There was a sudden crunching. The little ball was drilling through our wall and into the next room. When the noise died down again I answered.
“We wanted it to be…foolproof.”
“You see,” Harry added, “If you leave something under the null-ray long enough…say five years…then it goes black hole.”
Kreementz mopped his brow. “What would have happened if we’d gotten a black hole in Stack Seven?”
“I’ll give you the good news first,” Harry said, his ropey lips twisting into a smile. “Quantum effects would force the hole to evaporate into pure energy. By measuring the energy released in the evaporation event, scientists would be able to tell whether or not the quark theory of matter is correct. Fletch, give him the bad news.”
“According to Stephen Hawking’s calculations, the ‘evaporation’ of a hundred kilogram black hole would be the same as a ten megaton nuclear blast. Of course, if the quark theory of matter is wrong, then the blast would be some ten thousand times stronger.”
“You guys would have been great on
Laugh-In
,” Kreementz said sourly.
“What’s
Laugh-In
?” Rosie asked.
“It was a TV show when Mister Kreementz was little,” I said. “He seems like a person who watched television a lot as a child, doesn’t he?”
“At least I
had
a childhood,” Kreementz retorted. “You guys look like you was hatched. Especially him!”
Harry was staring at the wall, shoulders hunched and fists thrust into the enormous pockets of his baggy grey polyester pants. There was a muffled crash as the little ball left the next room.
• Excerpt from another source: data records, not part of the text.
(** * cache-reverse-proxy: the cache, the hit/miss handler, the capture hook
      and the cleanup worker of [main.go], embedded and verified.

    The development follows [main.go]:
    - [Header] and its operations model [net/http.Header];
    - [cacheData], [cache] are the structs of the same names;
    - the handler registered in [run], [handleMissedCache],
      [writeToResponseCacheHit], [saveCacheData], [isCacheStale] and
      [cleanup] are functions in a small state monad over [World], the
      process state they share (the cache, the proxy's [ModifyResponse]
      field and the log);
    - the library pieces the code calls ([httputil.ReverseProxy.ServeHTTP],
      [io.ReadAll], the clock) are modelled by their documented contract. *)

From Stdlib Require Import ZArith Lia Ascii String.
From stdpp Require Import base option list strings gmap fin_maps.

Local Open Scope Z_scope.
Local Open Scope string_scope.
Local Open Scope list_scope.

(** ** Header keys: [textproto.CanonicalMIMEHeaderKey] *)

Module MIME.

Definition code (c : ascii) : N := N_of_ascii c.

Definition isLower (c : ascii) : bool := ((97 <=? code c) && (code c <=? 122))%N.
Definition isUpper (c : ascii) : bool := ((65 <=? code c) && (code c <=? 90))%N.
Definition isDigit (c : ascii) : bool := ((48 <=? code c) && (code c <=? 57))%N.

(** The token characters of RFC 7230. *)
Definition validHeaderFieldByte (c : ascii) : bool :=
  isLower c || isUpper c || isDigit c
  || existsb (Ascii.eqb c)
       (list_ascii_of_string "!#$%&'*+-.^_`|~").
(** * Secret of the Deep: token ledger, treasury, URI resolver and event scanner

    A shallow embedding of [contracts/SecretOfTheDeepNFT.sol], of
    [scripts/domain/get-token-events.ts] and of the two script functions
    that read the contract back, [getAllTokens] and [getCurrentBaseURI],
    with the properties stated about them.

    Conventions.
    - [uint256] and [address] values are binary naturals ([N]); Solidity 0.8
      checked arithmetic is written out: an addition that leaves the 256-bit
      range and a subtraction below zero abort with [Panic 0x11], an array
      access out of bounds aborts with [Panic 0x32].
    - A contract function is a computation over the contract state which
      either finishes or aborts.  An aborting computation still carries the
      state it had reached when it aborted; it is [call] that implements
      the EVM rule that a reverting call leaves no trace.
    - Events emitted by the contract are not part of the model. *)

From Stdlib Require Import NArith ZArith Lia List Bool.
From Stdlib Require Import Strings.String Strings.Byte.
From Stdlib Require Import Sorting.Sorted Sorting.Permutation.
From stdpp Require Import base option list gmap strings.

Open Scope N_scope.

(** ** Machine integers *)

Definition uint256 : Type := N.
Definition address : Type := N.

Definition MAX_UINT256 : N := 2 ^ 256 - 1.

(** Solidity error data.  [Revert] is [require(cond, reason)]; the other
    constructors are the custom errors of the inherited OpenZeppelin
    contracts and the compiler-inserted panics. *)
Inductive Error : Type :=
| Revert (reason : string)
| Panic (code : N)
| OwnableUnauthorizedAccount (account : address)
| ERC1155InvalidReceiver (receiver : address)
| ERC1155InvalidSender (sender : address)
| ERC1155InsufficientBalance (sender : address) (balance needed tokenId : uint256)
| ERC1155MissingApprovalForAll (operator owner : address)
| ERC1155InvalidArrayLength (idsLength valuesLength : N)
| ExternalCallReverted
| OutOfGas.

Definition PANIC_ARITHMETIC : N := 17.    (* 0x11 *)
Definition PANIC_INDEX : N := 50.         (* 0x32 *)

(** ** The execution monad *)

Module Exec.

Inductive Outcome (S A : Type) : Type :=
| Done (a : A) (s : S)
| Abort (e : Error) (s : S).
Arguments Done {S A} a s.
Arguments Abort {S A} e s.

Definition t (S A : Type) : Type := S -> Outcome S A.

Definition ret {S A} (a : A) : t S A := fun s => Done a s.

Definition bind {S A B} (m : t S A) (k : A -> t S B) : t S B :=
  fun s => match m s with
           | Done a s' => k a s'
           | Abort e s' => Abort e s'
           end.

Definition fail {S A} (e : Error) : t S A := fun s => Abort e s.

Definition gets {S A} (f : S -> A) : t S A := fun s => Done (f s) s.

Definition modify {S} (f : S -> S) : t S unit := fun s => Done tt (f s).

(** [require(cond, reason)] *)
Definition require {S} (cond : bool) (reason : string) : t S unit :=
  if cond then ret tt else fail (Revert reason).

(** checked [a + b] *)
Definition add {S} (a b : uint256) : t S uint256 :=
  if a + b <=? MAX_UINT256 then ret (a + b) else fail (Panic PANIC_ARITHMETIC).

(** checked [a - b] *)
Definition sub {S} (a b : uint256) : t S uint256 :=
  if b <=? a then ret (a - b) else fail (Panic PANIC_ARITHMETIC).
Harry turned slowly. “How many tons?”
“He means how many tons are in the stack,” I explained.
“I ain’t weighed it,” Kreementz said sullenly. “Five years worth of smoke. Maybe two hundred thousand tons.”
“But smoke is light,” Rosie protested.
“Not at Murden Chemical,” I said.
“Not when these guys are through with it,” Kreementz added. “They built us a ray which kills all the atoms inside Stack Seven. They stop vibrating and shrivel up. We have a cap on the stack. Every few minutes it gets as full of smoke as it can hold, and then the null-ray triggers, and everything inside the smokestack disappears.”
“You keep forgetting that the stuff doesn’t disappear,” I corrected. “It just collapses down to a very small size.”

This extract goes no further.